Sometimes I sit here and think and think and think about what to write about. It often seems like the times I get filled with inspiration and motivation to write is when I don’t have my laptop near or the time to get it put together on paper. I’ll be driving down the road and an idea will hit me and I tell myself ‘Don’t forget this idea… it’s GOLD’ and when I get home I realize that I can’t even remember the topic I was even thinking about.

Motherhood is a full-time job and on top of the full-time job that I have outside of that, I feel like I don’t have time to pursue the hobbies that I most enjoy, like writing. I wouldn’t trade motherhood for the world, but it means that I have to put the less important activities on the back burner.

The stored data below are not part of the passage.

Lemma exit_status_counterexample :
  errors (run empty_project).2 = [] ∧
  exit_status (run empty_project).1 = 1 ∧
  ¬ (exit_status (run empty_project).1 = 0 ↔ errors (run empty_project).2 = []).
Proof.
  split; [done|]. split; [done|]. intros [_ Hzero].
  by specialize (Hzero eq_refl).
Qed.

Lemma exit_status_verdict_witness :
  errors (run loose_react_dom).2 ≠ [] ∧
  exit_status (run loose_react_dom).1 = 1 ∧
  (run empty_project).1 = Thrown (ENOENT "package.json") ∧
  exit_status (run empty_project).1 = 1 ∧
  exit_status (run consistent).1 = 0.
Proof.
  assert (errors (run loose_react_dom).2 ≠ []) as Hne by (vm_compute; discriminate).
  assert ((run empty_project).1 = Thrown (ENOENT "package.json")) as Hthrown
    by reflexivity.
  destruct (exit_status_verdict loose_react_dom) as (_ & Hfail & _).
  destruct (exit_status_verdict empty_project) as (_ & _ & Hfatal & _).
  destruct (exit_status_verdict consistent) as (Hzero & _).
  split; [done|]. split; [by apply Hfail|]. split; [done|].
  split; [by apply (Hfatal _ Hthrown)|].
  apply Hzero. split; [vm_compute; reflexivity|]. intros e. vm_compute. discriminate.
Defined.

Lemma devDependency_compared_witness :
  manifest_declares loose_react_dom (Str "19.2.0") "^19.2.0" ">=19.2.0" ∧
  ToString (Str "19.2.0" : value Z) = Some "19.2.0" ∧
  "❌ devDependencies.react-dom (=19.2.0) doesn't match package version (19.2.0)"
    ∈ errors (run loose_react_dom).2 ∧
  exit_status (run loose_react_dom).1 = 1 ∧
  (∀ msg, msg ∈ errors (run loose_react_dom).2 →
     names_devDependency "react" msg = false).
Proof.
  split; [exact loose_react_dom_declares|]. split; [reflexivity|].
  destruct (@devDependency_compared host loose_react_dom (Str "19.2.0")
              "^19.2.0" ">=19.2.0" "19.2.0" loose_react_dom_declares eq_refl)
    as (_ & Hdom & Hreact & _).
  destruct Hdom as (Hexit & msg & Hin & Hmsg & _); [vm_compute; discriminate|].
  destruct Hreact as (_ & _ & Hnone); [reflexivity|].
  split; [by rewrite Hmsg in Hin|]. split; [exact Hexit|exact Hnone].
Defined.

Lemma strip_range_operator_once_witness :
  is_range_operator ">" = true ∧ is_range_operator "=" = true ∧
  strip_range_operator "19.2.0" = "19.2.0" ∧
  manifest_declares loose_react_dom (Str "19.2.0") "^19.2.0" ">=19.2.0" ∧
  strip_range_operator ">=19.2.0" = "=19.2.0" ∧
  strip_range_operator ">=19.2.0" ≠ "19.2.0" ∧
  devDependency_mismatch "react-dom" "=19.2.0" "19.2.0"
    ∈ errors (run loose_react_dom).2.
Proof.
  destruct strip_range_operator_once as (_ & _ & Hrun).
  destruct (Hrun host loose_react_dom ">"%char "="%char "19.2.0" "^19.2.0" "19.2.0"
              eq_refl eq_refl eq_refl) as (Hstrip & Hneq & _ & Hdom).
  split; [reflexivity|]. split; [reflexivity|]. split; [reflexivity|].
  split; [exact loose_react_dom_declares|]. split; [exact Hstrip|].
  split; [exact Hneq|]. exact (Hdom loose_react_dom_declares).
Defined.

Lemma strip_range_operator_leading_witness :
  ("<"%char ∈ range_operators) ∧
  strip_range_operator "<19.2.0" = "19.2.0" ∧
  ("1"%char ∉ range_operators) ∧
  strip_range_operator "19.2.0" = "19.2.0".
Proof.
  destruct strip_range_operator_leading as (Hstripped & Hkept & _).
  assert ("<"%char ∈ range_operators) as Hin.
  { unfold range_operators.
    repeat first [apply list_elem_of_here | apply list_elem_of_further]. }
  assert ("1"%char ∉ range_operators) as Hout.
  { intros Hone. unfold range_operators in Hone.
    repeat (apply elem_of_cons in Hone as [Heq|Hone]; [discriminate|]).
    by apply elem_of_nil in Hone. }
  split; [exact Hin|]. split; [exact (Hstripped _ "19.2.0" Hin)|].
  split; [exact Hout|exact (Hkept _ "9.2.0" Hout)].
Defined.



Lemma run_deterministic_witness :
  (∀ path, path ∈ input_paths → consistent !! path = with_readme !! path) ∧
  consistent ≠ with_readme ∧
  run consistent = run with_readme.
Proof.
  assert (∀ path, path ∈ input_paths → consistent !! path = with_readme !! path)
    as Hsame.
  { intros path Hin. unfold input_paths, distFiles in Hin.
    repeat (apply elem_of_cons in Hin as [->|Hin]; [by vm_compute|]).
    by apply elem_of_nil in Hin. }
  split; [exact Hsame|]. split.
  - intros Heq. apply (f_equal (λ fs : gmap string node, fs !! "README.md")) in Heq.
    vm_compute in Heq. discriminate.
  - by destruct (run_deterministic consistent with_readme Hsame) as (_ & _ & _ & ?).
Defined.

Lemma manifest_fault_counterexample :
  (∃ text (pkg : value Z),
     versionless !! "package.json" = Some (File text) ∧
     JSON_parse text = Some pkg ∧ own pkg "version" = Undefined) ∧
  run versionless =
    (Exited 1,
     State
       [ devDependency_mismatch "react" "19.2.0" "undefined";
         devDependency_mismatch "react-dom" "19.2.0" "undefined" ]
       [ no_dist_warning ]
       [ banner;
         "📦 package.json version: undefined";
         "📦 devDependencies.react: 19.2.0";
         "📦 devDependencies.react-dom: 19.2.0" +:+ LF;
         LF +:+ "📦 Checking built dist files...";
         separator;
         failed_header;
         devDependency_mismatch "react" "19.2.0" "undefined";
         devDependency_mismatch "react-dom" "19.2.0" "undefined" ]).
Proof.
  split; [|by vm_compute].
  eexists _, _. split; [reflexivity|]. split; by vm_compute.
Qed.

Lemma manifest_fault_fatal_witness :
  manifest_fault empty_project (ENOENT "package.json") ∧
  run empty_project = (Thrown (ENOENT "package.json"), State [] [] [banner]) ∧
  manifest_fault garbled SyntaxError ∧
  run garbled = (Thrown SyntaxError, State [] [] [banner]) ∧
  manifest_fault without_react_dom TypeError ∧
  run without_react_dom = (Thrown TypeError, State [] [] [banner]) ∧
  manifest_declares versionless Undefined "^19.2.0" "^19.2.0" ∧
  exit_status (run versionless).1 = 1 ∧
  (∀ e, ¬ later_fault versionless e) ∧
  (run versionless).1 = Exited 1 ∧
  (∃ out,
     stdout (run versionless).2 =
       out ++ separator :: failed_header :: errors (run versionless).2).
Proof.
  assert (manifest_fault empty_project (ENOENT "package.json")) as Habsent
    by (apply manifest_absent; reflexivity).
  assert (manifest_fault garbled SyntaxError) as Hgarbled
    by (eapply manifest_unparsable; [reflexivity|vm_compute; reflexivity]).
  assert (manifest_fault without_react_dom TypeError) as Hwithout
    by (eapply manifest_without_react_dom;
          [reflexivity|vm_compute; reflexivity|vm_compute; reflexivity]).
  assert (∀ e, ¬ later_fault versionless e) as Hnone.
  { intros e [Hfault|(_ & before & f & after & Hsplit & _ & Hdir & _)].
    - inversion Hfault; discriminate.
    - revert Hdir.
      apply (elem_of_distFiles (λ f, versionless !! f ≠ Some Directory));
        [vm_compute; discriminate..|].
      rewrite Hsplit. apply elem_of_app. right. by left. }
  destruct (manifest_fault_fatal empty_project) as [Hfatal1 _].
  destruct (manifest_fault_fatal garbled) as [Hfatal2 _].
  destruct (manifest_fault_fatal without_react_dom) as [Hfatal3 _].
  destruct (manifest_fault_fatal versionless) as [_ Hversionless].
  destruct (Hfatal1 _ Habsent) as [Hrun1 _].
  destruct (Hfatal2 _ Hgarbled) as [Hrun2 _].
  destruct (Hfatal3 _ Hwithout) as [Hrun3 _].
  destruct (Hversionless _ _ versionless_declares)
    as (Hexit & _ & _ & _ & Hreport).
  destruct (Hreport Hnone) as [Hexited Hprinted].
  split; [exact Habsent|]. split; [exact Hrun1|].
  split; [exact Hgarbled|]. split; [exact Hrun2|].
  split; [exact Hwithout|]. split; [exact Hrun3|].
  split; [exact versionless_declares|]. split; [exact Hexit|].
  split; [exact Hnone|]. split; [exact Hexited|exact Hprinted].
Defined.

Lemma report_after_scan_counterexample :
  (run loose_react_dom).1 = Exited 1 ∧
  warnings (run loose_react_dom).2 = [no_dist_warning] ∧
  stdout (run loose_react_dom).2 =
    [ banner;
      "📦 package.json version: 19.2.0";
      "📦 devDependencies.react: 19.2.0";
      "📦 devDependencies.react-dom: =19.2.0" +:+ LF;
      "✅ devDependencies.react matches package version";
      LF +:+ "📦 Checking built dist files...";
      separator;
      failed_header;
      devDependency_mismatch "react-dom" "=19.2.0" "19.2.0" ] ∧
  no_dist_warning ∉ stdout (run loose_react_dom).2.
Proof.
  split; [by vm_compute|]. split; [by vm_compute|]. split; [by vm_compute|].
  apply (bool_decide_unpack _). by vm_compute.
Qed.

Lemma report_after_scan_witness :
  manifest_declares loose_react_dom (Str "19.2.0") "^19.2.0" ">=19.2.0" ∧
  (run loose_react_dom).1 = Exited 1 ∧
  errors (run loose_react_dom).2 ≠ [] ∧
  (∀ w, w ∈ warnings (run loose_react_dom).2 → w ∉ stdout (run loose_react_dom).2).
Proof.
  assert ((run loose_react_dom).1 = Exited 1) as Hexit by (vm_compute; reflexivity).
  assert (errors (run loose_react_dom).2 ≠ []) as Hne by (vm_compute; discriminate).
  destruct (@report_after_scan host loose_react_dom (Str "19.2.0")
              "^19.2.0" ">=19.2.0" 1
              loose_react_dom_declares Hexit) as (_ & _ & _ & Hfailed & _).
  destruct (Hfailed Hne) as [_ Hsilent].
  split; [exact loose_react_dom_declares|]. split; [exact Hexit|].
  split; [exact Hne|exact Hsilent].
Defined.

I still dream of having thousands of people read the words that I write, but for now that dream seems so far away and so unobtainable.

But what do I do?

I’m stuck in the middle of providing for my amazing daughter, keeping my relationship full of spontaneous adventures, maintaining success within my career, and trying to keep my own sanity. I truly do love the life that I’ve built, but sometimes I sit in a dark room drooling over the idea of a life where I am able to focus only on myself. I don’t know if that makes me selfish, but it’s something I’ve come to admit to myself within the depths of my consciousness.

I want to read more books. I want to write more words. I want to express my love for language and knowledge with more people, but I just don’t know how at this time in my life.

Is it possible to feel so incredibly happy and proud of the life I have, but also still fill a gaping hole of everything that I haven’t yet accomplished?

Will there ever be a time where everything I aspire to be comes together?

I am so full of satisfaction, but also still so empty.

2 thoughts on “My Empty Satisfaction

  1. The desire you hold is just the beginning. Practical advice, voice dictate into your voice memo app when an idea strikes. Other than that, after reading this, I have total faith you will figure out a way.